Data for review Start Marker

(* ===== verification/TransportPool.v ===== *)
(** * Transport keys of a DKMS

    The FIFO buffers of transport keys (dkms/src/state/buffer.rs), the pool of
    buffers per peer (dkms/src/state/pool.rs), the keys that wait for their ACK
    (dkms/src/control/ack_pending.rs) and the ACK that moves one from the waiting
    table to the ENC buffer ([Generator::on_ack], dkms/src/control/generator.rs).
    Instants are numbers; log lines and flow statistics are left out. *)

From Stdlib Require Import ZArith Lia.
From S2P Require Import Prelude Security.

Abbreviation KeyId := string.

Record TransportKey := mkTk { tk_id : KeyId; tk_bytes : bytes }.

#[export] Instance TransportKey_eq_dec : EqDecision TransportKey.
Proof. solve_decision. Defined.

(** ** buffer.rs *)

Record SecureKeyBuffer := mkBuf { sb_capacity : Z; sb_inner : list TransportKey }.

Definition buf_new (capacity : Z) : SecureKeyBuffer := mkBuf capacity [].
Definition buf_len (b : SecureKeyBuffer) : Z := zlen (sb_inner b).
Definition below_watermark (b : SecureKeyBuffer) (w : Z) : bool := buf_len b <? w.
Definition with_inner (q : list TransportKey) (b : SecureKeyBuffer) : SecureKeyBuffer := mkBuf (sb_capacity b) q.

Definition try_push (b : SecureKeyBuffer) (k : TransportKey) : SecureKeyBuffer :=
  with_inner (sb_inner b ++ [k]) b.

(** The answer is the key when the buffer refuses it. *)
Definition try_push_capped (b : SecureKeyBuffer) (k : TransportKey) (ceiling : Z)
    : SecureKeyBuffer * option TransportKey :=
  if ceiling <=? buf_len b then (b, Some k) else (try_push b k, None).

Definition pop_oldest (b : SecureKeyBuffer) : SecureKeyBuffer * option TransportKey :=
  match sb_inner b with
  | [] => (b, None)
  | k :: q => (with_inner q b, Some k)
  end.

Definition push_front (b : SecureKeyBuffer) (k : TransportKey) : SecureKeyBuffer :=
  with_inner (k :: sb_inner b) b.

Fixpoint remove_id (id : KeyId) (q : list TransportKey) : option (TransportKey * list TransportKey) :=
  match q with
  | [] => None
  | k :: q =>
      if decide (tk_id k = id) then Some (k, q) else
      '(k', q') ← remove_id id q; Some (k', k :: q')
  end.

Definition take_by_id (b : SecureKeyBuffer) (id : KeyId) : SecureKeyBuffer * option TransportKey :=
  match remove_id id (sb_inner b) with
  | None => (b, None)
  | Some (k, q) => (with_inner q b, Some k)
  end.

Definition buf_clear (b : SecureKeyBuffer) : SecureKeyBuffer := with_inner [] b.

(** ** pool.rs *)

Record PeerBuffers := mkPb { pb_enc_qkd : SecureKeyBuffer; pb_enc_pqc : SecureKeyBuffer; pb_dec : SecureKeyBuffer }.

Definition pb_new (capacity : Z) : PeerBuffers := mkPb (buf_new capacity) (buf_new capacity) (buf_new capacity).

Definition enc (pb : PeerBuffers) (g : KeyGrade) : SecureKeyBuffer :=
  match g with GradeQkd => pb_enc_qkd pb | GradePqc => pb_enc_pqc pb end.

Definition set_enc (g : KeyGrade) (b : SecureKeyBuffer) (pb : PeerBuffers) : PeerBuffers :=
  match g with
  | GradeQkd => mkPb b (pb_enc_pqc pb) (pb_dec pb)
  | GradePqc => mkPb (pb_enc_qkd pb) b (pb_dec pb)
  end.

Definition set_dec (b : SecureKeyBuffer) (pb : PeerBuffers) : PeerBuffers :=
  mkPb (pb_enc_qkd pb) (pb_enc_pqc pb) b.

Definition enc_len (pb : PeerBuffers) : Z := buf_len (pb_enc_qkd pb) + buf_len (pb_enc_pqc pb).

Fixpoint enc_pop_pref (pb : PeerBuffers) (prefs : list KeyGrade)
    : PeerBuffers * option (KeyGrade * TransportKey) :=
  match prefs with
  | [] => (pb, None)
  | g :: prefs =>
      match pop_oldest (enc pb g) with
      | (b, Some k) => (set_enc g b pb, Some (g, k))
      | (_, None) => enc_pop_pref pb prefs
      end
  end.

Definition enc_clear (pb : PeerBuffers) : PeerBuffers * Z :=
  (mkPb (buf_clear (pb_enc_qkd pb)) (buf_clear (pb_enc_pqc pb)) (pb_dec pb), enc_len pb).

Record BufferPool := mkPool { capacity_per_peer : Z; bp_peers : gmap string PeerBuffers }.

Data for review End Marker

_Aim of the task_. Take every line above that includes "prefs" and list it.

_Answer section_.
Fixpoint enc_pop_pref (pb : PeerBuffers) (prefs : list KeyGrade)
  match prefs with
  | g :: prefs =>
      | (_, None) => enc_pop_pref pb prefs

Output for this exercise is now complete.